So why does Margaret Sanger get a pass?

Kevin and Marilyn Ryan wrote in the Boston Pilot:

Students want dorm names changed at Harvard, or President Calhoun’s name taken off buildings at Yale; Cecil Rhodes is no longer admired for providing scholarships to study abroad; an avalanche of complaints circulate at the University of Virginia where Jefferson left his favorite legacy. Students are worried their benefactors were racists in their time.

Yet Margaret Sanger, founder of Planned Parenthood, is studied and celebrated as an icon. Hillary Clinton calls Sanger one of her heroes. In her quest to make history for the sisterhood, Hillary Clinton likes to target doubters in the abortion debate as attacking “reproductive rights.”

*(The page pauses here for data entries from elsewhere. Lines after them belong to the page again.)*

Lemma live_only_weaken recs ref cq (R R' : Prop) :
  (R → R') → live_only recs ref cq R → live_only recs ref cq R'.
Proof.
  intros HR Hl i m Hi Hp. destruct (Hl _ _ Hi Hp) as (? & ? & ?). eauto.
Qed.

(** With the flag down no recorder records. *)
Lemma live_only_flag_down recs ref cq (R R' : Prop) :
  ¬ R → live_only recs ref cq R → live_only recs ref cq R'.
Proof. intros HR. apply live_only_weaken. by intros ?%HR. Qed.

#[local] Hint Resolve stopped_empty stopped_live_only stopped_alter_stop
  stopped_alter_onstop alter_empty_eq live_only_alter_stop
  live_only_alter_stop_ref live_only_alter_onstop live_only_None
  stopped_insert_live : inv.

#[local] Hint Extern 3 (live_only _ _ _ _) =>
  eapply live_only_flag_down; [|eassumption]; by intros [? _] : inv.

(** *** The recording effect *)

Lemma startRecording_cases r w :
  startRecording r w = w
  ∨ startRecording r w = recorderError (set_uploadLockedRef false (set_audioChunksRef [] w))
  ∨ ∃ mime, is_Some (streamRef (refs w)) ∧ recording r = false ∧
      startRecording r w =
      {| st := {| currentQuestionIndex := currentQuestionIndex (st w);
                  recording := true;
                  timeLeft := questionTime (currentQuestion r);
                  uploading := uploading (st w);
                  analyzing := analyzing (st w);
                  cameraReady := cameraReady (st w) |};
         refs := {| mediaRecorderRef := Some (nextId (rt w));
                    audioChunksRef := [];
                    streamRef := streamRef (refs w);
                    timerRef := Some (S (nextId (rt w)));
                    uploadLockedRef := false |};
         rt := {| recorders :=
                    <[nextId (rt w) := {| phase := Recording;
                                          onstop := OnStop_handleRecordingStop r;
                                          mimeType := mime |}]> (recorders (rt w));
                  intervals := <[S (nextId (rt w)) := r]> (intervals (rt w));
                  stopWaiters := stopWaiters (rt w);
                  uploadFetches := uploadFetches (rt w);
                  analyzeFetches := analyzeFetches (rt w);
                  nextId := S (S (nextId (rt w)));
                  mediaPending := mediaPending (rt w);
                  effectDeps := effectDeps (rt w) |};
         log := log w |}.
Proof.
  unfold startRecording. open_all. fields.
  destruct sref as [stream|]; [|by left].
  case_match; [by left|].
  case_decide; [by right; left|].
  case_match eqn:Hm; [|by right; left].
  right; right. eexists. split; [by eauto|]. split; done.
Qed.


Lemma commit_inv w : committable w → Inv (commit w).
Proof.
  intros [HI Hq]. unfold commit. case_decide as Hd; [by split|].
  destruct Hq as [?|(Hstop & Huf & Han)]; [done|].
  pose proof HI as [Hl Hu Hm Hb Ha Hup].
  assert (Inv (set_effectDeps (deps w) w)) as HI0.
  { split; [done|]. by split. }
  destruct (cameraReady _ && _) eqn:Hc; [|done].
  apply andb_prop in Hc as [Hcam Hq%bool_decide_eq_true].
  destruct (startRecording_cases (render (set_effectDeps (deps w) w)) (set_effectDeps (deps w) w))
    as [->|[->| (mime & Hs & Hr & ->)]]; [done| |].
  - clear HI0 HI. unfold all_stopped, currentQuestion in *. open_all. fields. subst.
    split; [done|]. split; unfold all_stopped, currentQuestion; fields; try done.
    by apply stopped_live_only.
  - clear HI0 HI. unfold all_stopped, currentQuestion in *. open_all. fields. subst.
    split; [done|]. split; unfold all_stopped, currentQuestion; fields.
    + by apply stopped_insert_live.
    + intros f r. by rewrite lookup_empty.
    + intros ->. destruct Hm as (_ & _ & _ & ->); [done|]. by destruct Hs.
    + done.
    + done.
    + done.
Qed.

(** *** Every task keeps the invariant *)

Lemma tick_inv t w : Inv w → committable (tick t w).
Proof.
  intros [Hd HI]. unfold tick.
  destruct (intervals (rt w) !! t) as [r|]. 2:{ split; [exact HI|by left]. }
  unfold stopRecording. destruct HI as [Hl Hu Hm Hb Ha Hup].
  unfold all_stopped, currentQuestion in *.
  open_all. fields.
  repeat case_match; simplify_eq.
  all: inv_clauses; try done; try (by left).
  all: inv_solve.
Qed.

Lemma startCamera_resume_inv g w : Inv w → committable (startCamera_resume g w).
Proof.
  intros [Hd [Hl Hu Hm Hb Ha Hup]]. unfold startCamera_resume.
  unfold all_stopped, currentQuestion in *.
  open_all. fields.
  repeat case_match; simplify_eq.
  all: inv_clauses; try done; try (by left).
  all: inv_solve.
Qed.


Lemma clickNext_inv w : Inv w → committable (clickNext w).
Proof.
  unfold clickNext, handleNextQuestion. inv_handler.
Qed.

Lemma recorder_stop_inv i w : Inv w → committable (recorder_stop i w).
Proof.
  inv_handler.
Qed.

Lemma analyzeInterview_resume_inv f res w :
  Inv w → committable (analyzeInterview_resume f res w).
Proof.
  unfold analyzeInterview_resume. inv_handler.
  all: match goal with H : _ ∨ _ |- _ => destruct H as [(f0 & -> & ->)|[-> ->]] end;
    match goal with H : _ !! _ = Some _ |- _ =>
      first [by rewrite lookup_empty in H
            | apply lookup_singleton_Some in H as [-> _]] end;
    right; by rewrite delete_singleton_eq.
Qed.

Lemma uploadAnswer_resume_inv f res w :
  Inv w → committable (uploadAnswer_resume f res w).
Proof.
  intros [Hd HI]. unfold uploadAnswer_resume.
  destruct (uploadFetches (rt w) !! f) as [r|] eqn:Hf; [|split; [done|by left]].
  destruct (inv_upload _ HI _ _ Hf) as (Hupl & Hana & Hufs & Hstop).
  assert (delete f (uploadFetches (rt w)) = ∅) as Hdel.
  { rewrite Hufs. apply delete_singleton_eq. }
  destruct (inv_before _ HI Hana) as (Hacs & Hcomp & Hafs).
  assert (mediaPending (rt w) = false) as Hmp.
  { destruct (mediaPending (rt w)) eqn:Hmp; [|done].
    destruct (inv_media _ HI Hmp) as (_ & Hnone & _). by rewrite Hnone in Hf. }
  destruct HI as [Hl _ _ _ _ _]. clear Hf Hufs.
  unfold analyzeInterview, all_stopped, currentQuestion in *.
  open_all. fields. subst. rewrite Hdel.
  repeat case_match; simplify_eq.
  all: inv_clauses; try done; try (by left).
  all: inv_solve.
Qed.

Lemma uploadAnswer_inv r b w :
  Inv0 w → quiet w → effectDeps (rt w) = deps w → mediaPending (rt w) = false →
  committable (uploadAnswer r b w).
Proof.
  intros [Hl Hu Hm Hb Ha Hup] (Hstop & Hufs & Hana) Hd Hmp. unfold uploadAnswer.
  unfold all_stopped, currentQuestion in *.
  open_all. fields. subst.
  repeat case_match; simplify_eq.
  all: inv_clauses; try done; try (by left).
  all: inv_solve.
Qed.

Lemma handleRecordingStop_inv r w :
  Inv0 w → quiet w → effectDeps (rt w) = deps w → mediaPending (rt w) = false →
  committable (handleRecordingStop r w).
Proof.
  intros HI Hq Hd Hmp. unfold handleRecordingStop.
  case_match.
  - destruct HI as [Hl Hu Hm Hb Ha Hup]. destruct Hq as (Hstop & Hufs & Hana).
    unfold all_stopped, currentQuestion in *. open_all. fields. subst.
    inv_clauses; try done; try (by left); inv_solve.
  - case_match; [split; [done|by left]|]. by apply uploadAnswer_inv.
Qed.

Lemma handleNextQuestion_resume_inv p w :
  Inv0 w → quiet w → effectDeps (rt w) = deps w → mediaPending (rt w) = false →
  committable (handleNextQuestion_resume p w).
Proof.
  intros HI Hq Hd Hmp. unfold handleNextQuestion_resume.
  case_match; [|split; [done|by left]]. case_match.
  assert (Inv0 (set_stopWaiters (delete p) w) ∧ quiet (set_stopWaiters (delete p) w)) as [? ?].
  { destruct HI, Hq as (? & ? & ?). split; [by split|done]. }
  case_match; by apply uploadAnswer_inv.
Qed.

(** While a recorder is live nothing is being uploaded or analysed. *)
Lemma live_quiet i m w :
  Inv0 w → recorders (rt w) !! i = Some m → phase m ≠ Stopped →
  uploadFetches (rt w) = ∅ ∧ analyzing (st w) = false ∧ mediaPending (rt w) = false
  ∧ uploading (st w) = false.
Proof.
  intros HI Hi Hp.
  assert (uploadFetches (rt w) = ∅) as Hufs.
  { apply map_empty. intros f. destruct (uploadFetches (rt w) !! f) as [r|] eqn:Hf; [|done].
    destruct (inv_upload _ HI _ _ Hf) as (_ & _ & _ & Hs). by apply Hs in Hi. }
  assert (analyzing (st w) = false) as Hana.
  { destruct (analyzing (st w)) eqn:Hana; [|done].
    destruct (inv_after _ HI Hana) as (_ & _ & Hs & _). by apply Hs in Hi. }
  split_and!; [done..| |].
  - destruct (mediaPending (rt w)) eqn:Hmp; [|done].
    destruct (inv_media _ HI Hmp) as (Hnone & _). by rewrite Hnone in Hi.
  - destruct (uploading (st w)) eqn:Hupl; [|done].
    destruct (inv_before _ HI Hana) as (_ & _ & Hafs).
    destruct (inv_uploading _ HI Hupl); congruence.
Qed.

Lemma recorder_delivered i m size w :
  Inv w → recorders (rt w) !! i = Some m → phase m = Stopping →
  let w1 := ondataavailable size
              (set_recorders <[i := {| phase := Stopped; onstop := onstop m;
                                       mimeType := mimeType m |}]> w) in
  Inv0 w1 ∧ quiet w1 ∧ effectDeps (rt w1) = deps w1 ∧ mediaPending (rt w1) = false.
Proof.
  intros [Hd HI] Hi Hp.
  destruct (live_quiet i m w HI Hi) as (Hufs & Hana & Hmp & Hupl); [congruence|].
  pose proof (live_only_insert_stopped i
    {| phase := Stopped; onstop := onstop m; mimeType := mimeType m |} m _ _ _ _
    (inv_live _ HI) Hi) as Hstop.
  destruct HI as [Hl Hu Hm Hb Ha Hup].
  unfold all_stopped, currentQuestion in *. clear Hi.
  open_all. fields. subst. case_decide.
  all: split_and!; [split|..]; unfold quiet, all_stopped, currentQuestion in *; fields;
    try done.
  all: inv_solve.
  all: try (apply Hstop; by rewrite ?Hp).
Qed.

Lemma recorder_stopped_inv i size w : Inv w → committable (recorder_stopped i size w).
Proof.
  intros HI. pose proof HI as [Hd HI0]. unfold recorder_stopped.
  destruct (recorders (rt w) !! i) as [m|] eqn:Hi; [|split; [done|by left]].
  destruct (phase m) eqn:Hp; [split; [done|by left]| |split; [done|by left]].
  destruct (recorder_delivered i m size w HI Hi Hp) as (? & ? & ? & ?).
  case_match; [by apply handleRecordingStop_inv|by apply handleNextQuestion_resume_inv].
Qed.

Lemma handle_inv e w : Inv w → committable (handle e w).
Proof.
  destruct e; simpl.
  - apply startCamera_resume_inv.
  - apply startCamera_resume_inv.
  - apply tick_inv.
  - apply clickNext_inv.
  - apply recorder_stop_inv.
  - apply recorder_stopped_inv.
  - apply uploadAnswer_resume_inv.
  - apply analyzeInterview_resume_inv.
Qed.

Lemma Inv_mount : Inv mount.
Proof.
  split; [done|]. by split.
Qed.

Lemma Inv_step w e : Inv w → Inv (step w e).
Proof. intros HI. by apply commit_inv, handle_inv. Qed.

Lemma reachable_Inv w : reachable w → Inv w.
Proof.
  intros [evs ->]. induction evs as [|e evs IH] using rev_ind; [apply Inv_mount|].
  unfold run. rewrite fold_left_app. by apply Inv_step.
Qed.
(** *** Running a trace *)

Lemma run_cons w e evs : run w (e :: evs) = run (step w e) evs.
Proof. done. Qed.

Lemma run_nil w : run w [] = w.
Proof. done. Qed.

Lemma run_one w e : run w [e] = step w e.
Proof. done. Qed.

Lemma run_app w evs1 evs2 : run w (evs1 ++ evs2) = run (run w evs1) evs2.
Proof. apply fold_left_app. Qed.

Lemma run_snoc w evs e : run w (evs ++ [e]) = step (run w evs) e.
Proof. by rewrite run_app. Qed.

Lemma reachable_mount : reachable mount.
Proof. by exists []. Qed.

Lemma reachable_step w e : reachable w → reachable (step w e).
Proof. intros [evs ->]. exists (evs ++ [e]). by rewrite run_snoc. Qed.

How is it that $528 million in government funding is given to Planned Parenthood each year? The line is that they provide “other health services.” Isn’t it a stretch to say that women go to Planned Parenthood for diabetes or anemia tests when there is universal healthcare?

Today’s liberal icon Margaret Sanger has won, despite her unsavory views about which human beings should thrive and develop and which should not. A square is named for her in Manhattan at the intersection of Mott and Bleecker Streets. But long ago, back in the 1930s, Sanger wrote that eugenic sterilization is an urgent need. She urged targeted population control and fervently opposed the multiplication of, in her words, “bad stock.”

She wrote in 1922 that we must encourage “the healthier and more normal sections of the world to shoulder the burdens of unthinking and indiscriminate fecundity of others, which brings with it, a dead weight of human waste.” During her campaign to suppress one race in particular, she is quoted as saying “Eugenics is…the most adequate and thorough avenue for the solution of racial, political and social problems.”

She said these things when Woodrow Wilson was alive. He is, of course, another target of complaints that he was racist.

I know why. And so do you. It’s because even more important than finding and stomping out racism (even from history) is the sacred right to abortion.